Стало очевидно, что сводить всю его жизнь к отношениям с Лавкрафтом — значит совершать ту же ошибку, от которой он сам пытался сбежать. Его достижения в Мексике были не просто «второй карьерой», а доказательством того, что его гений был самодостаточен. Он мог блистать и без света своего кумира. Это открытие заставило по-новому взглянуть на его ранние годы. Его издательская деятельность, его собственные рассказы, его поэзия — все это перестало казаться лишь подражанием и обнаружило собственную, пусть и не до конца развившуюся, оригинальность. Возник образ «человека, которого не было» — то есть, человека, которого современники так и не смогли увидеть целиком. Они видели либо одну его часть, либо другую, но целостный портрет ускользал от них.

Со временем новый, более сложный образ начал проникать и в массовую культуру. Барлоу стал появляться как персонаж в романах, посвященных «кругу Лавкрафта», но уже не как второстепенная, а как цельная, трагическая фигура. Его история оказалась идеальным материалом для исследования. Он превратился из сноски в миф. Миф о человеке, который жил в нескольких реальностях одновременно и был разорван на части невозможностью их совместить.

Его жизнь была чередой отчаянных попыток построить крепость, которая могла бы защитить его сверхчувствительную, уязвимую душу от жестокости мира. Первой такой крепостью был мир литературы, мир переписки, где он мог быть тем, кем хотел. Лавкрафт был для него не просто наставником; он был верховным архитектором этой крепости. Но когда архитектор умер, а стены рухнули, Барлоу понял, что эта цитадель была построена на чужой земле.

Второй крепостью стала Мексика, наука, язык науатль.

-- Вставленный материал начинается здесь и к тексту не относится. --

Lemma pop_heap q : heap q <> [] -> heapOk (heap q) ->
  exists top h', pop q = Some (Some (ev top), mkQueue h' (nextID q)) /\
    heap q !! 0%nat = Some top /\ heapOk h' /\ heap q ≡ₚ top :: h'.
Proof.
  intros Hne Hh. unfold pop. destruct q as [h id]; cbn [heap nextID] in *.
  destruct h as [|top h]; [done|]. clear Hne.
  destruct (list_eq_nil_dec h) as [->|Hne].
  - cbn. exists top, []. split; [done|]. split; [done|]. split; [intros j Hj a b Ha Hb; discriminate|done].
  - destruct (exists_last Hne) as (h0 & lst & ->).
    assert (EL : length (top :: h0 ++ [lst]) = S (S (length h0))) by (cbn; rewrite length_app; cbn; lia).
    rewrite EL. replace (S (S (length h0)) - 1)%nat with (S (length h0)) by lia.
    cbv zeta iota. rewrite app_comm_cons. rewrite lookup_app_r by (cbn; lia).
    replace (S (length h0) - length (top :: h0))%nat with 0%nat by (cbn; lia). cbn [lookup list_lookup mbind option_bind].
    change (<[0%nat:=lst]> ((top :: h0) ++ [lst])) with ((lst :: h0) ++ [lst]).
    rewrite take_app_length' by (cbn; lia).
    destruct (siftDown_ok (length (lst :: h0)) (lst :: h0) 0) as (h' & E & Hok & Hp); [lia|cbn; lia| |].
    + apply (heapOk_sub (top :: h0)); [intros [|i] x Hi Hx; [lia|done]|done|].
      apply (heapOk_take _ (S (length h0))) in Hh.
      cbn in Hh. by rewrite take_app_length in Hh.
    + rewrite E. change (0 <? length (lst :: h0))%nat with true. cbn. exists top, h'. split; [done|]. split; [done|]. split; [done|].
      rewrite Hp. cbn. apply perm_skip. symmetry. apply Permutation_cons_append.
Qed.

(** The simulation relation: the abstract list is the sorted permutation of
    the heap. *)
Definition refines (q : eventQueue) (s : specQueue) : Prop :=
  queueOk q /\ heap q ≡ₚ items s /\ StronglySorted before (items s) /\ nextID q = nextTok s.

Lemma insertSorted_perm x l : insertSorted x l ≡ₚ x :: l.
Proof.
  induction l as [|y l IH]; cbn; [done|]. destruct (less x y); [done|]. rewrite IH. apply perm_swap.
Qed.

Lemma insertSorted_sorted x l :
  StronglySorted before l -> Forall (fun y => seq y < seq x) l -> StronglySorted before (insertSorted x l).
Proof.
  induction 1 as [|y l Hs IH Hy]; intros Hf; cbn; [repeat constructor|].
  inversion_clear Hf as [|? ? Hyx Hf']. destruct (less x y) eqn:E.
  - constructor; [by constructor|]. constructor; [done|].
    eapply List.Forall_impl; [|exact Hy]. intros z Hz. by apply (before_trans x y z).
  - constructor; [by apply IH|]. rewrite insertSorted_perm. constructor; [|done].
    destruct (before_total x y) as [H|H]; [lia| |done]. unfold before in H. congruence.
Qed.

Lemma push_refines q s e :
  refines q s -> 0 <= nextTok s -> nextTok s + 1 <= max_uint64 ->
  exists q', push q e = Some (nextTok s, q') /\ refines q' (specStep s (OpPush e)).2.
Proof.
  intros ([Hh Hf] & Hp & Hs & Hid) H0 Hn. destruct (push_heap q e Hh) as (h' & E & Hok & Hperm).
  rewrite Hid in *. rewrite wrapu64_id in E by rlia. eexists. split; [exact E|]. cbn.
  fold (itemFor e (nextTok s)). unfold refines. cbn.
  repeat apply conj; [done| | | |done].
  - cbn. rewrite Hperm. constructor; [cbn; lia|]. eapply List.Forall_impl; [|exact Hf]. cbn; lia.
  - rewrite insertSorted_perm, Hperm. by rewrite Hp.
  - apply insertSorted_sorted; [done|]. rewrite <- Hp. exact Hf.
Qed.

Lemma root_refines q s : refines q s -> heap q !! 0%nat = items s !! 0%nat.
Proof.
  intros ([Hh Hf] & Hp & Hs & Hid). destruct (heap q) as [|top h] eqn:Eh, (items s) as [|a l] eqn:Es.
  - done.
  - by apply Permutation_nil_cons in Hp.
  - symmetry in Hp. by apply Permutation_nil_cons in Hp.
  - cbn. f_equal. assert (H1 : top ∈ a :: l) by (rewrite <- Hp; left).
    assert (H2 : notAfter top a) by (apply (heap_root_min (top :: h)); [done|done|rewrite Hp; left]).
    apply elem_of_cons in H1 as [H1|H1]; [done|]. apply StronglySorted_inv in Hs as [_ Hs].
    apply list_elem_of_In in H1.
    rewrite List.Forall_forall in Hs. specialize (Hs top H1). order.
Qed.

Lemma pop_refines q s :
  refines q s ->
  exists r q', pop q = Some (r, q') /\ (specStep s OpPop).1 = OutEvent r /\
    refines q' (specStep s OpPop).2.
Proof.
  intros R. pose proof (root_refines q s R) as Hroot. pose proof R as ([Hh Hf] & Hp & Hs & Hid). cbn.
  destruct (items s) as [|a l] eqn:Es.
  - apply Permutation_nil_r in Hp. exists None, q. split; [by apply pop_empty|]. by split.
  - destruct (pop_heap q) as (top & h' & E & Ht & Hok & Hperm); [|done|].
    { intros E. rewrite E in Hp. by apply Permutation_nil_cons in Hp. }
    rewrite Ht in Hroot. cbn in Hroot. simplify_eq.
    eexists _, _. split; [exact E|]. split; [done|]. apply StronglySorted_inv in Hs as [Hs _].
    rewrite Hperm in Hp, Hf. apply Permutation_cons_inv in Hp. apply Forall_cons_1 in Hf as [_ Hf].
    by repeat apply conj.
Qed.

Это была более основательная постройка, возведенная им самим, кирпичик за кирпичиком. Он создал себе новую личность, как голем, вылепил из глины чужой культуры и собственного интеллекта. И на какое-то время ему показалось, что он в безопасности. Он стал профессором, ученым, уважаемым человеком. Но и эта крепость оказалась уязвимой, когда паранойя стала проникать из всех щелей. Он жил в постоянной осаде, и в конце концов понял, что ни одни стены не смогут его спасти.

«Не беспокойте меня», — просит он. прекрасно понимая, что даже в такой малости ему откажут. Он принимает это, не ожидая ответа. Это отказ от диалога с миром, который его не понял и не принял. «Я хочу спать долго». — В этой фразе — вся его усталость. Усталость вундеркинда, который слишком рано повзрослел. Усталость ученика, на которого возложили непосильное бремя. Усталость строителя, чьи творения были обречены на разрушение. 

История Роберта Х. Барлоу — это трагедия гения, который мог быть всем, но которому не позволили быть собой. Он был мостом между мирами — между литературой и наукой, между английским и науатлем, между прошлым и настоящим. Но стоять на мосту — значит не принадлежать ни одному из берегов. И в конце концов, этот мост рухнул под тяжестью невыносимых противоречий. Он оставил после себя несколько блестящих статей, несколько недооцененных рассказов и одну из самых пронзительных и страшных историй жизни в литературе XX века. Историю человека, который так отчаянно искал свое место во Вселенной, что в итоге смог найти его лишь за ее пределами, в долгой, безмолвной ночи Шибальбы.